Давно на него так не кричали. Давно так не унижали. Когда это было? В немецком плену. Но там совсем другое, а тут…
«Ууу-у-ууу!» — прокричал во тьму паровоз, и Тухачевскому почудилось, что паровоз кричит от страха: вот-вот втащит поезд в черный тоннель, у которого нет выхода на белый свет, а лишь бесконечное падение в пустоту.
«Нет, не может этого быть, — билось в голове отчаяние, то свиваясь в тугие змеиные кольца, то распрямляясь, не находя выхода. — Не может быть, чтобы я, Михаил Тухачевский, и вдруг никому не нужен. Но главное — не нужен армии, следовательно, не нужен самому себе. Не может этого быть, не может…»
Через три дня после заседания Политбюро встреча со Сталиным — умолил, упросил, настоял. В том же кабинете. За тем же столом, за которым встречались десятки раз, решая те или иные вопросы военного строительства… Сталин руку подал, но пожатие было вялым, даже каким-то унизительно вялым. Стерпел.
— Я прочитал ваше письмо, товарищ Тухачевский. Все это жалкий лепет, недостойный члена партии большевиков. Недостойный мужчины. Нашкодили, а теперь ищете виноватых. Советский маршал должен быть эталоном честности и порядочности. А у вас на уме бабы да интрижки. Вы решили, что вам все позволено. Вы ошибаетесь. Чем выше партия поднимает человека, тем меньше ему позволяется в обычной жизни, в быту, тем больше с него спрашивается.
— Я признаю, что слишком увлекался женщинами, но поверьте, товарищ Сталин, не во вред моему делу. Что касается интрижек, так вы сами знаете, что мной руководило лишь стремление к укреплению боеготовности Красной армии перед лицом…
— Довольно, товарищ Тухачевский, — перебил Сталин, коротко взмахнув рукой. — Все это я слышал не раз. И не раз указывал вам на ваши заблуждения. Надоело повторять одно и то же. Сами виноваты. Послужите в Приволжском округе, докажите на деле свою преданность партии и способность работать на более высоких постах. А там посмотрим. Я вас не задерживаю.
Бабы, интрижки… А у кого нет баб? Тот же Ворошилов — всем известно — меняет своих любовниц, как перчатки. И всё больше сопливые девчонки из балета Большого театра. А Калинин? А Каганович? А сам Сталин? К тому же каждый из них просто погряз в интригах: подсиживают друг друга, втирают друг другу очки, правду говорить боятся, слушать правду боятся еще больше…
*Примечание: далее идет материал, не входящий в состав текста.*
Lemma edge_paths_to_Err e : edge_paths_to g direction target max_depth max_paths = Err e → not_fuel e.
Proof.
  assert (Hspend : not_fuel (ValueError "dependency edge path work limit exceeded")) by done.
  unfold edge_paths_to. intros [[_ ->]%raise_if_Err|([] & _ & Hr)]%bind_Err; [done|].
  apply bind_Err in Hr as [->%spend_work_Err|(w & [Hw ->]%spend_work_Ok & Hr)]; [done|].
  apply bind_Err in Hr as [Hr|(w1 & Hw1%spend_rules_Ok & Hr)]; [|..|lia].
  { eapply fold_result_raises; [|exact Hr]. by intros ? ? ? ->%spend_work_Err. }
  apply bind_Err in Hr as [?|(doc & _ & Hr)]; [by eapply edge_document_raises|].
  apply bind_Err in Hr as [Hr|([w2 V] & _ & Hr)].
  { intros ->. by eapply find_viable_fuel. }
  apply bind_Err in Hr as [Hr|(? & _ & ?)]; [|done].
  eapply (raises_walk not_fuel); [|..|exact Hr].
  - by intros ? [->| ->].
  - intros [[X E] ch] s e'. unfold collect. by case_bool_decide.
Qed.

Lemma found_accepted document V y : edge_document g = Ok document → empty target = false →
  has direction DIRECTIONS = true → viable_ok g direction V →
  y ∈ enumerate g V (Z.to_nat max_depth) target ∅ ∅ →
  ∃ h, path_identity g direction (path_of target y) = Some (Ok h).
Proof.
  intros Hdoc Ht Hd HV Hy. apply (enumerate_yields g direction V HV Hindices) in Hy as [_ Hy].
  apply (accepts_proofs g direction _ document Hdoc).
  pose proof (yielded_proof_dag _ _ _ _ _ _ Hy) as Hdag.
  split; [by eapply yield_shape|]. split; [|exact Hdag]. apply (sorted_edges_canonical g).
  intros e He%sorted_edges_elem. by apply (pd_edges _ _ _ Hdag).
Qed.

Lemma proof_found document V p h : edge_document g = Ok document → viable_ok g direction V →
  path_identity g direction p = Some (Ok h) →
  proved_in g direction (Z.to_nat max_depth) (Path.edges p) (Path.target p) →
  ∃ y, y ∈ enumerate g V (Z.to_nat max_depth) (Path.target p) ∅ ∅ ∧ path_of (Path.target p) y = p.
Proof.
  intros Hdoc HV Hid Hin.
  destruct (proj1 (accepts_proofs g direction p document Hdoc)) as (Hshape & Hcan & Hdag); [by exists h|].
  destruct (proof_selection _ _ _ Hdag) as [sel Hsel].
  destruct (enumerate_complete g direction V HV Hindices (Path.edges p) sel (Path.target p) Hsel
    (pd_proved _ _ _ Hdag) (Z.to_nat max_depth) (Z.to_nat max_depth) (Path.target p) ∅ ∅) as (y & Hy & Hf);
    [done|done|done|by intros ? ? ?%lookup_empty_Some|by intros ? ?%elem_of_empty|].
  exists y. split; [done|]. apply (enumerate_yields g direction V HV Hindices) in Hy as [_ Hy].
  by eapply followed_path.
Qed.
End exact.

(** C37. [edge_paths_to] enumerates exactly the proofs that [path_identity]
    authenticates.  On a constructed graph, a call that returns lists different
    proofs of the target, at most [max_paths], each of which has an identity;
    when it lists fewer than [max_paths], every path of the target that has an
    identity and chains at most [max_depth] rules is among them: the reachability
    pass, the consistent choice of rules and the work budget hide no proof.  A
    call that raises does so for a bad request, graph or budget: the fuel of the
    model is always enough. *)
Theorem edge_paths_to_exact `{Hashlib} all_sources rules g direction target max_depth max_paths :
  new_graph all_sources rules = Ok g →
  match edge_paths_to g direction target max_depth max_paths with
  | Ok ps =>
      NoDup ps ∧ Z.of_nat (length ps) ≤ max_paths ∧
      (∀ p, p ∈ ps → Path.target p = target ∧ ∃ h, path_identity g direction p = Some (Ok h)) ∧
      (Z.of_nat (length ps) < max_paths → ∀ p h, Path.target p = target →
         path_identity g direction p = Some (Ok h) →
         proved_in g direction (Z.to_nat max_depth) (Path.edges p) target → p ∈ ps)
  | Err e => e ≠ OtherError "out of fuel"
  end.
Proof.
  intros [Hkeys Hindices]%new_graph_indexed.
  destruct (edge_paths_to _ _ _ _ _) as [ps|e] eqn:Hps; [|by eapply edge_paths_to_Err].
  apply edge_paths_to_Ok in Hps as (Ht & Hd & Hmp & [document Hdoc] & V & b & HV & Hf); [|done].
  destruct (collected_all target max_paths _ [] b ps NoDup_nil_2 ltac:(cbn; lia) Hf)
    as (Hnd & Hle & _ & Hsound & Hcomplete).
  split; [done|]. split; [done|]. split.
  - intros p [?%not_elem_of_nil|(y & Hy & ->)]%Hsound; [done|]. split; [done|]. by eapply found_accepted.
  - intros Hlt p h <- Hid Hin.
    destruct (proof_found g direction max_depth Hindices document V p h) as (y & Hy & <-); [done..|].
    by apply Hcomplete.
Qed.

Module Example_edge_paths.
#[local] Existing Instance checksum_hashlib.
Import DependencySpec.Example_dependency.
Что ж, видать, не тех баб выбирали, товарищ Тухачевский, не по правилам интриговали. Теперь у вас впереди Куйбышев и полная неизвестность, позади Москва, привычная обстановка, непередаваемое ощущение нужности и непрерывного подъема — все выше и выше. Слава богу, что Сталин не знает о тех разговорах, что велись среди своих, где, не стесняясь в выражениях, поминали генсека и его окружение иногда самыми последними словами. Особенно — наркома Ворошилова. Что теперь говорить, не очень-то и заботились о том, чтобы Сталин не узнал: как же, армейская элита, тронь — обожжешься. Но где гарантии, что среди «своих» не было «чужого», который все эти разговоры нес «куда следует»? Нет такой гарантии и не могло быть. Следовательно, не было и своих, а каждый сам по себе.